Autosomal recessive POLR1D mutation with decrease of TCOF1 mRNA is responsible for Treacher Collins syndrome.

Purpose:Treacher Collins syndrome is a mandibulofacial dysostosis caused by mutations in genes involved in ribosome biogenesis and synthesis. TCOF1 mutations are observed in ~80% of the patients and are inherited in an autosomal dominant manner. Recently, two other genes have been reported in <2% of patients—POLR1D in patients with autosomal dominant inheritance, and POLR1C in patients with autosomal recessive inheritance.Methods:We performed direct sequencing of TCOF1, POLR1C, and POLR1D in two unrelated consanguineous families.Results:The four affected children shared the same homozygous mutation in POLR1D (c.163C>G, p.Leu55Val). This mutation is localized in a region encoding the dimerization domain of the RNA polymerase.
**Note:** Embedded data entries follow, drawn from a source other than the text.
(* ===== verification/DnsClient.v ===== *)
(** * The DNS client: [native/src/dns.c] and [native/src/dns_quic.c]

    Queries that the listeners intercept are sent to the upstreams of the
    profile over HTTPS, TLS or QUIC, one after the other until one of them
    answers.  Here are the messages (where the questions of a message end,
    whether a response answers a query, the failure response), the upstreams of
    a profile, and the exchange.

    OpenSSL, curl and the dialer are arguments: what a call of them returned
    is part of a [session].  Allocation is taken to succeed. *)

From S2P Require Import Prelude CLib Inet Config.

Module DnsClient.

(** ** Messages *)

Definition CH_DNS_MIN_MESSAGE : Z := 12.
Definition CH_DNS_MAX_MESSAGE : Z := 65535.

(** The labels of a name from the offset on: the offset behind them, or [None]
    for a malformed name.  Each round reads a byte, so that the length of the
    message bounds the rounds. *)
Fixpoint skip_labels (fuel : nat) (message : bytes) (offset : Z) : result (option Z) :=
  match fuel with
  | O => Fault
  | S fuel' =>
      if offset >=? lenZ message then Done None
      else
        label ← rd message offset;
        let offset := offset + 1 in
        if label =? 0 then Done (Some offset)
        else if negb (Z.land label 192 =? 0) || (label >? 63) || (label >? lenZ message - offset) then Done None
        else skip_labels fuel' message (offset + label)
  end.

Fixpoint skip_questions (count : nat) (message : bytes) (offset : Z) : result Z :=
  match count with
  | O => Done offset
  | S count' =>
      next ← skip_labels (S (length message)) message offset;
      match next with
      | None => Done 0
      | Some offset => if lenZ message - offset <? 4 then Done 0 else skip_questions count' message (offset + 4)
      end
  end.

(** The offset behind the questions, 0 when they are malformed. *)
Definition ch_dns_question_end (message : option bytes) : result Z :=
  match message with
  | None => Done 0
  | Some message =>
      if lenZ message <? CH_DNS_MIN_MESSAGE then Done 0
      else
        hi ← rd message 4;
        lo ← rd message 5;
        let question_count := hi * 256 + lo in
        if question_count =? 0 then Done 0
        else skip_questions (Z.to_nat question_count) message CH_DNS_MIN_MESSAGE
  end.

Definition ch_dns_validate_response (query : bytes) (response : option bytes) : result unit :=
  query_end ← ch_dns_question_end (Some query);
  if query_end =? 0 then fail CH_ERROR_INVALID_ARGUMENT (str "dns: malformed query")
  else
    match response with
    | None => fail CH_ERROR_PARSE (str "dns: upstream response too short")
    | Some response =>
        if lenZ response <? CH_DNS_MIN_MESSAGE then fail CH_ERROR_PARSE (str "dns: upstream response too short")
        else
          q0 ← rd query 0; r0 ← rd response 0; q1 ← rd query 1; r1 ← rd response 1;
          if negb (q0 =? r0) || negb (q1 =? r1) then fail CH_ERROR_PARSE (str "dns: upstream response transaction ID mismatch")
          else
            response_end ← ch_dns_question_end (Some response);
            if response_end =? 0 then fail CH_ERROR_PARSE (str "dns: upstream response has malformed question")
            else
              let query_question_length := query_end - CH_DNS_MIN_MESSAGE in
              let response_question_length := response_end - CH_DNS_MIN_MESSAGE in
              if negb (query_question_length =? response_question_length) then
                fail CH_ERROR_PARSE (str "dns: upstream response question mismatch")
              else
                a ← rds query CH_DNS_MIN_MESSAGE query_question_length;
                b ← rds response CH_DNS_MIN_MESSAGE query_question_length;
                if beq a b then Done tt else fail CH_ERROR_PARSE (str "dns: upstream response question mismatch")
    end.

(** The query with its questions only, as a failure response. *)
Definition ch_dns_servfail (query : bytes) : result bytes :=
  if lenZ query <? CH_DNS_MIN_MESSAGE then fail CH_ERROR_INVALID_ARGUMENT (str "dns query and response outputs are required")
  else
    last ← ch_dns_question_end (Some query);
    let last := if last =? 0 then CH_DNS_MIN_MESSAGE else last in
    response ← rds query 0 last;
    flags ← rd response 2;
    response ← wr response 2 [Z.lor flags 128];
    rcode ← rd response 3;
    response ← wr response 3 [u8 (Z.lor (Z.land rcode 240) 2)];
    wr response 6 [0; 0; 0; 0; 0; 0].


(** ** Upstreams *)

Inductive ch_dns_upstream_kind : Type := CH_DNS_UPSTREAM_DOH | CH_DNS_UPSTREAM_DOT | CH_DNS_UPSTREAM_DOQ.

#[export] Instance upstream_kind_eq_dec : EqDecision ch_dns_upstream_kind.
Proof. solve_decision. Defined.

Record ch_dns_upstream : Type := mk_upstream {
  u_kind : ch_dns_upstream_kind;
  u_name : bytes;
  u_url : bytes;
  u_effective_url : bytes;
  u_http_host : option bytes;
  u_resolve_host : bytes;
  u_target : bytes;
  u_host : bytes;
  u_port : bytes;
  u_server_name : bytes;
  u_bootstrap_ips : list bytes
}.

Inductive ch_dns_route_action : Type := CH_DNS_ROUTE_CONNECT | CH_DNS_ROUTE_DIRECT | CH_DNS_ROUTE_BLOCK | CH_DNS_ROUTE_REJECT.

(** A URL as curl parses it: its scheme, its host, its port (with the default
    of the scheme), its text, and its text with another host. *)
Record curl_url : Type := mk_url {
  url_scheme : option bytes;
  url_host : option bytes;
  url_port : option bytes;
  url_text : option bytes;
  url_with_host : bytes -> option (option bytes)
}.

(** What the proxy is created with. *)
Record ch_dns_proxy_options : Type := mk_options {
  route : bytes -> bytes -> result ch_dns_route_action;
  packet_dial : bool;
  insecure_skip_verify : bool
}.

Record ch_dns_proxy : Type := mk_proxy {
  p_options : ch_dns_proxy_options;
  p_timeout_milliseconds : Z;
  p_upstreams : list ch_dns_upstream
}.

Definition CH_DNS_DEFAULT_TIMEOUT_MS : Z := 5000.

Section Load.
Context {D : Type} `{Inet} `{LongDouble} (parse_url : bytes -> option curl_url) (quic_available : bool).

Definition ch_dns_optional_string (table : option (Config.toml_table D)) (key : String.string) : bytes :=
  match table with
  | None => []
  | Some t => match Config.ch_config_table_get_string t (str key) with Done s => s | _ => [] end
  end.

Definition ch_dns_optional_bool (table : option (Config.toml_table D)) (key : String.string) (fallback : bool) : bool :=
  match table with
  | None => fallback
  | Some t => match Config.ch_config_table_get_bool t (str key) with Done b => b | _ => fallback end
  end.

Definition ch_dns_is_ip (host : bytes) : bool :=
  match pton4 host with Some _ => true | None => match pton6 host with Some _ => true | None => false end end.

Definition ch_dns_join_host_port (host port : bytes) : bytes :=
  if bool_decide (58 ∈ host) then [91] ++ host ++ [93; 58] ++ port else host ++ [58] ++ port.

Definition ch_dns_split_host_port (target : bytes) : option (bytes * bytes) :=
  match target with
  | [] => None
  | c :: _ =>
      if c =? 91 then
        match split_first 93 target with
        | Some (before, after) =>
            match after with
            | x :: port => if negb (x =? 58) || beq port [] then None else Some (drop 1 before, port)
            | [] => None
            end
        | None => None
        end
      else
        match split_last 58 target with
        | Some (host, port) => if beq host [] || beq port [] || bool_decide (58 ∈ host) then None else Some (host, port)
        | None => None
        end
  end.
It is supposed that this mutation impairs RNA polymerase, resulting in a lower amount of mature dimeric ribosomes. A functional analysis of the transcripts of TCOF1 by real-time quantitative reverse transcription–polymerase chain reaction was performed in the first family, demonstrating a 50% reduction in the index case, compatible with this hypothesis.Conclusion:This is the first report of POLR1D mutation being responsible for an autosomal recessive inherited Treacher Collins syndrome. These results reinforce the concept of genetic heterogeneity of Treacher Collins syndrome and underline the importance of combining clinical expertise and familial molecular analyses for appropriate genetic counseling.Genet Med 16 9, 720–724.